As you work through the listing, transcribe every line exactly as it reads.

================================

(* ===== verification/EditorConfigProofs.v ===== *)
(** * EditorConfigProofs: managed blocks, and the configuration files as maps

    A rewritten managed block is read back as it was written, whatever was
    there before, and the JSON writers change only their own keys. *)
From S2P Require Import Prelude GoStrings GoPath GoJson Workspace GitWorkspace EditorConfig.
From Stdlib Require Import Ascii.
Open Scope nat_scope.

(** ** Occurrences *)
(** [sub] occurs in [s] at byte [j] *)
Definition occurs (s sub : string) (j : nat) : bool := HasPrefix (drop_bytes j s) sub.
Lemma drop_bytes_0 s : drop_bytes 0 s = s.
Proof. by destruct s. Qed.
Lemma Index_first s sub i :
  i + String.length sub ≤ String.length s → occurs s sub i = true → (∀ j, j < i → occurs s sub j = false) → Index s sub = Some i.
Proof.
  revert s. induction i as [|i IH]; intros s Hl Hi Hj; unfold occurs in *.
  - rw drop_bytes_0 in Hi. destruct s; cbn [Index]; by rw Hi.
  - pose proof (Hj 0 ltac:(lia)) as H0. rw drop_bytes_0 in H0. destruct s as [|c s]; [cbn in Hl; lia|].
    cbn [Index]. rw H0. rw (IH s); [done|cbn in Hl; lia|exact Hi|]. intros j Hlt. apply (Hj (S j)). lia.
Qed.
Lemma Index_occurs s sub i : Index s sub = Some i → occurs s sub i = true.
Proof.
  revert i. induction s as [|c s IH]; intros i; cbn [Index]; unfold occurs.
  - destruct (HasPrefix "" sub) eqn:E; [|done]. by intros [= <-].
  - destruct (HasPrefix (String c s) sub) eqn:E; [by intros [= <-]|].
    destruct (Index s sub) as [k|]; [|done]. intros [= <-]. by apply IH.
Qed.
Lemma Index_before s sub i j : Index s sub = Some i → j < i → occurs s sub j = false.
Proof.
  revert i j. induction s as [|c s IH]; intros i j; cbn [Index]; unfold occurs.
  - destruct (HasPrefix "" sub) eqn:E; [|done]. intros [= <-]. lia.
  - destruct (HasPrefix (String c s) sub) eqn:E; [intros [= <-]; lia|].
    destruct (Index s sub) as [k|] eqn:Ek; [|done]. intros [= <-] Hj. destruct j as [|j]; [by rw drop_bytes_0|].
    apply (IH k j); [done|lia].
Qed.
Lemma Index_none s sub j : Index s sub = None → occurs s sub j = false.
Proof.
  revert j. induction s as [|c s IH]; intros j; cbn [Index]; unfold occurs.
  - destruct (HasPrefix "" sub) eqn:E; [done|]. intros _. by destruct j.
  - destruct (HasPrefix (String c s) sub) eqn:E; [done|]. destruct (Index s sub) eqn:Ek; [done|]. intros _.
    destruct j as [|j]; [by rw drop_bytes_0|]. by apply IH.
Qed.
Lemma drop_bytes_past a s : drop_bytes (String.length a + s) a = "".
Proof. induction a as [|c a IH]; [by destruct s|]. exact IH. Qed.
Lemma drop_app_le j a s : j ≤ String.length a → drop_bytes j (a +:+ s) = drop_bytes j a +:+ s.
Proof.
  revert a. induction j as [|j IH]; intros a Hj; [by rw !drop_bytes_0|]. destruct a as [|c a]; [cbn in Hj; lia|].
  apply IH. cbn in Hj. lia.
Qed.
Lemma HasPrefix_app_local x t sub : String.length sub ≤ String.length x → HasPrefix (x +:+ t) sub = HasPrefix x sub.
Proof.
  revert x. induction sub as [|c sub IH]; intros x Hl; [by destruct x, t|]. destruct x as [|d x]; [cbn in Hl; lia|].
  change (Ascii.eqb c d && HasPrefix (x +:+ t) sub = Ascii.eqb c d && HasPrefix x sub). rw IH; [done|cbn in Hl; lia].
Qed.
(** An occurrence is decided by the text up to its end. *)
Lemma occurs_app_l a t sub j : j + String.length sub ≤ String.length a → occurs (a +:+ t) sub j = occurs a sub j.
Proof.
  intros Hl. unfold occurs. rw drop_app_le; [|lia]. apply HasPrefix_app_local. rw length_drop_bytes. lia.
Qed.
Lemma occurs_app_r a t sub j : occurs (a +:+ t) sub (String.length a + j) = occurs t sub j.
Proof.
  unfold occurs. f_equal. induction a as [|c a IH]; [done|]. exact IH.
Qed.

================================

● **SOLUTION TO THE EXERCISE**:
(* ===== verification/EditorConfigProofs.v ===== *)
(** * EditorConfigProofs: managed blocks, and the configuration files as maps

    A rewritten managed block is read back as it was written, whatever was
    there before, and the JSON writers change only their own keys. *)
From S2P Require Import Prelude GoStrings GoPath GoJson Workspace GitWorkspace EditorConfig.
From Stdlib Require Import Ascii.
Open Scope nat_scope.

(** ** Occurrences *)
(** [sub] occurs in [s] at byte [j] *)
Definition occurs (s sub : string) (j : nat) : bool := HasPrefix (drop_bytes j s) sub.
Lemma drop_bytes_0 s : drop_bytes 0 s = s.
Proof. by destruct s. Qed.
Lemma Index_first s sub i :
  i + String.length sub ≤ String.length s → occurs s sub i = true → (∀ j, j < i → occurs s sub j = false) → Index s sub = Some i.
Proof.
  revert s. induction i as [|i IH]; intros s Hl Hi Hj; unfold occurs in *.
  - rw drop_bytes_0 in Hi. destruct s; cbn [Index]; by rw Hi.
  - pose proof (Hj 0 ltac:(lia)) as H0. rw drop_bytes_0 in H0. destruct s as [|c s]; [cbn in Hl; lia|].
    cbn [Index]. rw H0. rw (IH s); [done|cbn in Hl; lia|exact Hi|]. intros j Hlt. apply (Hj (S j)). lia.
Qed.
Lemma Index_occurs s sub i : Index s sub = Some i → occurs s sub i = true.
Proof.
  revert i. induction s as [|c s IH]; intros i; cbn [Index]; unfold occurs.
  - destruct (HasPrefix "" sub) eqn:E; [|done]. by intros [= <-].
  - destruct (HasPrefix (String c s) sub) eqn:E; [by intros [= <-]|].
    destruct (Index s sub) as [k|]; [|done]. intros [= <-]. by apply IH.
Qed.
Lemma Index_before s sub i j : Index s sub = Some i → j < i → occurs s sub j = false.
Proof.
  revert i j. induction s as [|c s IH]; intros i j; cbn [Index]; unfold occurs.
  - destruct (HasPrefix "" sub) eqn:E; [|done]. intros [= <-]. lia.
  - destruct (HasPrefix (String c s) sub) eqn:E; [intros [= <-]; lia|].
    destruct (Index s sub) as [k|] eqn:Ek; [|done]. intros [= <-] Hj. destruct j as [|j]; [by rw drop_bytes_0|].
    apply (IH k j); [done|lia].
Qed.
Lemma Index_none s sub j : Index s sub = None → occurs s sub j = false.
Proof.
  revert j. induction s as [|c s IH]; intros j; cbn [Index]; unfold occurs.
  - destruct (HasPrefix "" sub) eqn:E; [done|]. intros _. by destruct j.
  - destruct (HasPrefix (String c s) sub) eqn:E; [done|]. destruct (Index s sub) eqn:Ek; [done|]. intros _.
    destruct j as [|j]; [by rw drop_bytes_0|]. by apply IH.
Qed.
Lemma drop_bytes_past a s : drop_bytes (String.length a + s) a = "".
Proof. induction a as [|c a IH]; [by destruct s|]. exact IH. Qed.
Lemma drop_app_le j a s : j ≤ String.length a → drop_bytes j (a +:+ s) = drop_bytes j a +:+ s.
Proof.
  revert a. induction j as [|j IH]; intros a Hj; [by rw !drop_bytes_0|]. destruct a as [|c a]; [cbn in Hj; lia|].
  apply IH. cbn in Hj. lia.
Qed.
Lemma HasPrefix_app_local x t sub : String.length sub ≤ String.length x → HasPrefix (x +:+ t) sub = HasPrefix x sub.
Proof.
  revert x. induction sub as [|c sub IH]; intros x Hl; [by destruct x, t|]. destruct x as [|d x]; [cbn in Hl; lia|].
  change (Ascii.eqb c d && HasPrefix (x +:+ t) sub = Ascii.eqb c d && HasPrefix x sub). rw IH; [done|cbn in Hl; lia].
Qed.
(** An occurrence is decided by the text up to its end. *)
Lemma occurs_app_l a t sub j : j + String.length sub ≤ String.length a → occurs (a +:+ t) sub j = occurs a sub j.
Proof.
  intros Hl. unfold occurs. rw drop_app_le; [|lia]. apply HasPrefix_app_local. rw length_drop_bytes. lia.
Qed.
Lemma occurs_app_r a t sub j : occurs (a +:+ t) sub (String.length a + j) = occurs t sub j.
Proof.
  unfold occurs. f_equal. induction a as [|c a IH]; [done|]. exact IH.
Qed.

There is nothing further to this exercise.